-- Information given follows --
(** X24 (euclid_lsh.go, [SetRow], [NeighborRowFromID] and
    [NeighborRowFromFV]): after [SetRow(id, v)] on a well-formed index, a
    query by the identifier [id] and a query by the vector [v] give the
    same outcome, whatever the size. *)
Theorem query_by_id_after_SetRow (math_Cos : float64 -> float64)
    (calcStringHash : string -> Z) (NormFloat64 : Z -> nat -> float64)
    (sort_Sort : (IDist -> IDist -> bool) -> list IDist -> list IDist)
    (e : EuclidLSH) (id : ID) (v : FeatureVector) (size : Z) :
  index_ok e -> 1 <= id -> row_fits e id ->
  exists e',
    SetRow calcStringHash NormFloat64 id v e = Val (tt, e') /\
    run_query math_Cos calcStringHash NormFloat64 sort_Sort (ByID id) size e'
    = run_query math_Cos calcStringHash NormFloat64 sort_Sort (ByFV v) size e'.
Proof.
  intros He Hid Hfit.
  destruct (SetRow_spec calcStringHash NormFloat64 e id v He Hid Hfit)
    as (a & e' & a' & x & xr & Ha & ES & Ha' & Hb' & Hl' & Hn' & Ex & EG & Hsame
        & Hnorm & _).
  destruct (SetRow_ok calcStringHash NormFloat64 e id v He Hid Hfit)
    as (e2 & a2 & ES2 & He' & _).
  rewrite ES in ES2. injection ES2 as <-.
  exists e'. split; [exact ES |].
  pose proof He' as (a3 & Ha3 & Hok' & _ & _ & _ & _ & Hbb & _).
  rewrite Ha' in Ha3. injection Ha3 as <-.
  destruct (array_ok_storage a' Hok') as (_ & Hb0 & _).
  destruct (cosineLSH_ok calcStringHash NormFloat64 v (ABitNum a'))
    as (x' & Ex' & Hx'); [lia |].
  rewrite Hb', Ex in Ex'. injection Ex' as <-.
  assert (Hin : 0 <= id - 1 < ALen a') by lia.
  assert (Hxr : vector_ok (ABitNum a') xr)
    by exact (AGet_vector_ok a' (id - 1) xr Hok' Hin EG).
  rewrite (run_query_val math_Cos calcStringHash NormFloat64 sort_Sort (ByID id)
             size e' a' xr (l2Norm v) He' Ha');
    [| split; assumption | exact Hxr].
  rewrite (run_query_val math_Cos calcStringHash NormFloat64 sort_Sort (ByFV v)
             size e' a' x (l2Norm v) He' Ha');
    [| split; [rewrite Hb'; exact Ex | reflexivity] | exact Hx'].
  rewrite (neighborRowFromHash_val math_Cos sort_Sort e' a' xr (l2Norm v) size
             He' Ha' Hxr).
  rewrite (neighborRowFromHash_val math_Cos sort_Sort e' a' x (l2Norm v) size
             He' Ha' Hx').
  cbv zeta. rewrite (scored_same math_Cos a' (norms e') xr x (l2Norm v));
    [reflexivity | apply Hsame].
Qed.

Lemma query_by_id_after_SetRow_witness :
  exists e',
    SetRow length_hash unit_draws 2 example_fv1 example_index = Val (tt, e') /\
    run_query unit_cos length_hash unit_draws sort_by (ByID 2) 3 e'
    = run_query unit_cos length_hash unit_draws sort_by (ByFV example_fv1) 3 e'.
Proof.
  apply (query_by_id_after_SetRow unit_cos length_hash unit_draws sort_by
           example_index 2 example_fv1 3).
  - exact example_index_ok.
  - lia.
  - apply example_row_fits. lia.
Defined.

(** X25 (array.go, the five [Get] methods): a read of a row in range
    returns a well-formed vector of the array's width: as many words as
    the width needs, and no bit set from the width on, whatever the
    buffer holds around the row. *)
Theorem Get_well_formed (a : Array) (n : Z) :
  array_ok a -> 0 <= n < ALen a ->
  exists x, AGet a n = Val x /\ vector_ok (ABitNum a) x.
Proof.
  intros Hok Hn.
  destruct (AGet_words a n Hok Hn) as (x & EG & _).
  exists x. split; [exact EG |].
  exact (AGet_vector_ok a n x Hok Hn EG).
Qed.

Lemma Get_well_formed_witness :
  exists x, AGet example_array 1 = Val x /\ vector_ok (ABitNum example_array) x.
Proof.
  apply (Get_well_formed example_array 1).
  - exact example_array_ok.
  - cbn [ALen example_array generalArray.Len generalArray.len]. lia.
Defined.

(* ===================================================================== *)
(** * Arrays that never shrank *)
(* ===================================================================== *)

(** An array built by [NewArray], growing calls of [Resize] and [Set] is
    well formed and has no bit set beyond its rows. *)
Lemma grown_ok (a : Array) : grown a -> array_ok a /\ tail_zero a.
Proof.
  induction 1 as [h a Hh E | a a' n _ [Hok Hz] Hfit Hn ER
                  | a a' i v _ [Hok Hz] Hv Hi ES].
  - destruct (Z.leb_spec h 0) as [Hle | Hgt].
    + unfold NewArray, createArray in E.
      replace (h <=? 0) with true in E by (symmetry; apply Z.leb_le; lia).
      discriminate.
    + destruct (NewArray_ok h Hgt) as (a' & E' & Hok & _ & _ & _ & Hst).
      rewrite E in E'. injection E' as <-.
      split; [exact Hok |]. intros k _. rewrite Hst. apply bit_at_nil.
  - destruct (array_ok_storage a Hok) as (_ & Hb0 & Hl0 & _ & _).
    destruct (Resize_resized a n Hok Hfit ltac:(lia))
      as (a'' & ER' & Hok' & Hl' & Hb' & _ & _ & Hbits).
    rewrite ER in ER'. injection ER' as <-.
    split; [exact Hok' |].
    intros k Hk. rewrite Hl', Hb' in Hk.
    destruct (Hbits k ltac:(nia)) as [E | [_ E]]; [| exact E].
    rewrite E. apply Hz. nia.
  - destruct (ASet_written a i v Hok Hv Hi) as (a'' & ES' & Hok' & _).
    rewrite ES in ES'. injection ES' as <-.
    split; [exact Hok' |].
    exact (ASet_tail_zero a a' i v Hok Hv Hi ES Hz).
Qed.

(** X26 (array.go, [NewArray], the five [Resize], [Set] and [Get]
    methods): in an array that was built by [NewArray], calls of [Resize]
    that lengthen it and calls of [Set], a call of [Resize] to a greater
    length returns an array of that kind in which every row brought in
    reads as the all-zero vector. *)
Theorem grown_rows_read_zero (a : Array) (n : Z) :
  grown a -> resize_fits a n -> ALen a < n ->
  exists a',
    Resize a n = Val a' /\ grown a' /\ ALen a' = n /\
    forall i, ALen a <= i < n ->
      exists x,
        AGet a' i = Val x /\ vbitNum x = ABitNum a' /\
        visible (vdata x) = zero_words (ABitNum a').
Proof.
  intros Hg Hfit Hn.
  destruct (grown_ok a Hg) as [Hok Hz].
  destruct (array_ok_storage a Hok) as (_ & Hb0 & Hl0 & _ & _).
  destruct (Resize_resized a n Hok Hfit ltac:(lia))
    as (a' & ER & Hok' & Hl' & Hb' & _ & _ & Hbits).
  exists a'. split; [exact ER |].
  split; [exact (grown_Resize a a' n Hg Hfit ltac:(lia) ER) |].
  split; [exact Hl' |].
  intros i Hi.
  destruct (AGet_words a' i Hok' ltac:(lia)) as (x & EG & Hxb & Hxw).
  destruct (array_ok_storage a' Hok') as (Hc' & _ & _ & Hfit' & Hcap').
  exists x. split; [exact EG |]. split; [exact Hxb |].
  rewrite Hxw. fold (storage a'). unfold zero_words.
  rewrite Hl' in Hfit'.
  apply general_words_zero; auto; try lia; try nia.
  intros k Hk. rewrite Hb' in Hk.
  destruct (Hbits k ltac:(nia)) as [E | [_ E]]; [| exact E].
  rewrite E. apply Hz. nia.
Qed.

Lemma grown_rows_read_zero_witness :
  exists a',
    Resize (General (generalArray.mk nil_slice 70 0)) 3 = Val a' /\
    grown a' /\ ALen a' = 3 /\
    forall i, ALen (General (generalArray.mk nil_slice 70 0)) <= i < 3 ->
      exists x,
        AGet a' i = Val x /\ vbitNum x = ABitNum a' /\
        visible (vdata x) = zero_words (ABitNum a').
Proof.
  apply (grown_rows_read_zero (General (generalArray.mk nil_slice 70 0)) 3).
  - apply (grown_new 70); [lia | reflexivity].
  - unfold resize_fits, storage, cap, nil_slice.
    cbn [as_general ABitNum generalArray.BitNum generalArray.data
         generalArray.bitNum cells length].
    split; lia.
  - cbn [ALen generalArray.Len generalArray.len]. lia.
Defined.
-- Information given concluded --
» Work instruction:
Output exactly the leading lines of the data, up to and including the line marked by "same outcome, whatever the size. *)".

» Task output:
(** X24 (euclid_lsh.go, [SetRow], [NeighborRowFromID] and
    [NeighborRowFromFV]): after [SetRow(id, v)] on a well-formed index, a
    query by the identifier [id] and a query by the vector [v] give the
    same outcome, whatever the size. *)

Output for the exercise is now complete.